--- Data to process Enclosed Below ---

(** * UTF-C: the Go encoder and decoder ([go/utfc.go])

    A shallow embedding of [Encode] and [Decode] and of the tables and range
    helpers they use, followed by the properties of the codec.

    Conventions of the embedding.
    - A Go [int] is a [Z]; every value the codec computes stays far below the
      64-bit limit, so no wrap-around is written for [int] itself.  The
      conversions [byte(x)] and [rune(x)] do truncate and are written out.
    - A byte buffer is a [list Z] of values in [0, 256).
    - The [string] argument of [Encode] is represented by the sequence of
      runes that [for _, ch := range str] yields; the [string] result of
      [Decode] by the sequence of runes it holds.
    - The loop of [Decode] reads [buf[i]], [buf[i+1]] and advances [i]; the
      pair (buf, i) is represented by the suffix [buf[i:]].  Reading past the
      end is Go's index-out-of-range run-time panic, the constructor
      [PanicIndexOutOfRange] of [result]. *)

From stdpp Require Import base numbers list option gmap.

Local Open Scope Z_scope.

(** ** Constants *)

Definition maxLatinCp : Z := 0x02FF.
Definition min21BitCp : Z := 0x2800.

Definition offsMask13Bit : Z := 0xFFFFFF80.
Definition offsMask21Bit : Z := 0xFFFF8000.

Definition markerAux : Z := 0xC0.   (* 0b11000000 *)
Definition marker13Bit : Z := 0x80. (* 0b10000000 *)
Definition marker21Bit : Z := 0xA0. (* 0b10100000 *)
Definition markerExtra : Z := 0xB0. (* 0b10110000 *)

Definition offsInitAux : Z := 0x00C0.

(** ** Tables *)

Definition auxOffset : gmap Z Z :=
  list_to_map
    [ (0x0080, offsInitAux); (0x0380, 0x0391); (0x0400, 0x0410);
      (0x0580, 0x05BE); (0x0530, 0x0531); (0x0600, 0x060B);
      (0x0900, 0x090D); (0x0980, 0x098F); (0x0A00, 0x0A02);
      (0x0A80, 0x0A8F); (0x0B00, 0x0B0F); (0x0B80, 0x0B8E);
      (0x0C80, 0x0C8E); (0x0D00, 0x0D0E); (0x0D80, 0x0D9B);
      (0x0E00, 0x0E01); (0x0E80, 0x0E81); (0x0F00, 0x0F40);
      (0x0F80, 0x0F90); (0x1080, 0x10B0); (0x3000, 0x3040) ].

(** A range is the pair (rng[0], rng[1]). *)
Definition rangeHK : Z * Z := (0x3000, 0x3100).

Definition rangesLatin : list (Z * Z) :=
  [ (0x41, 0x5B); (0x61, 0x7B); (0x30, 0x3A); (0x20, 0x21); (0x2D, 0x2C) ].

Definition rangesExtra : list (Z * Z) :=
  [ (0x2000, 0x2800); rangeHK; (0xFE00, 0xFE10);
    (0x1F170, 0x1F200); (0x1F300, 0x1F700); (0x1F900, 0x1FA00) ].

--- End of Enclosed Data to process ---

Exercise directions →
All of the entries above should be written out again exactly.

Response for this exercise →
(** * UTF-C: the Go encoder and decoder ([go/utfc.go])

    A shallow embedding of [Encode] and [Decode] and of the tables and range
    helpers they use, followed by the properties of the codec.

    Conventions of the embedding.
    - A Go [int] is a [Z]; every value the codec computes stays far below the
      64-bit limit, so no wrap-around is written for [int] itself.  The
      conversions [byte(x)] and [rune(x)] do truncate and are written out.
    - A byte buffer is a [list Z] of values in [0, 256).
    - The [string] argument of [Encode] is represented by the sequence of
      runes that [for _, ch := range str] yields; the [string] result of
      [Decode] by the sequence of runes it holds.
    - The loop of [Decode] reads [buf[i]], [buf[i+1]] and advances [i]; the
      pair (buf, i) is represented by the suffix [buf[i:]].  Reading past the
      end is Go's index-out-of-range run-time panic, the constructor
      [PanicIndexOutOfRange] of [result]. *)

From stdpp Require Import base numbers list option gmap.

Local Open Scope Z_scope.

(** ** Constants *)

Definition maxLatinCp : Z := 0x02FF.
Definition min21BitCp : Z := 0x2800.

Definition offsMask13Bit : Z := 0xFFFFFF80.
Definition offsMask21Bit : Z := 0xFFFF8000.

Definition markerAux : Z := 0xC0.   (* 0b11000000 *)
Definition marker13Bit : Z := 0x80. (* 0b10000000 *)
Definition marker21Bit : Z := 0xA0. (* 0b10100000 *)
Definition markerExtra : Z := 0xB0. (* 0b10110000 *)

Definition offsInitAux : Z := 0x00C0.

(** ** Tables *)

Definition auxOffset : gmap Z Z :=
  list_to_map
    [ (0x0080, offsInitAux); (0x0380, 0x0391); (0x0400, 0x0410);
      (0x0580, 0x05BE); (0x0530, 0x0531); (0x0600, 0x060B);
      (0x0900, 0x090D); (0x0980, 0x098F); (0x0A00, 0x0A02);
      (0x0A80, 0x0A8F); (0x0B00, 0x0B0F); (0x0B80, 0x0B8E);
      (0x0C80, 0x0C8E); (0x0D00, 0x0D0E); (0x0D80, 0x0D9B);
      (0x0E00, 0x0E01); (0x0E80, 0x0E81); (0x0F00, 0x0F40);
      (0x0F80, 0x0F90); (0x1080, 0x10B0); (0x3000, 0x3040) ].

(** A range is the pair (rng[0], rng[1]). *)
Definition rangeHK : Z * Z := (0x3000, 0x3100).

Definition rangesLatin : list (Z * Z) :=
  [ (0x41, 0x5B); (0x61, 0x7B); (0x30, 0x3A); (0x20, 0x21); (0x2D, 0x2C) ].

Definition rangesExtra : list (Z * Z) :=
  [ (0x2000, 0x2800); rangeHK; (0xFE00, 0xFE10);
    (0x1F170, 0x1F200); (0x1F300, 0x1F700); (0x1F900, 0x1FA00) ].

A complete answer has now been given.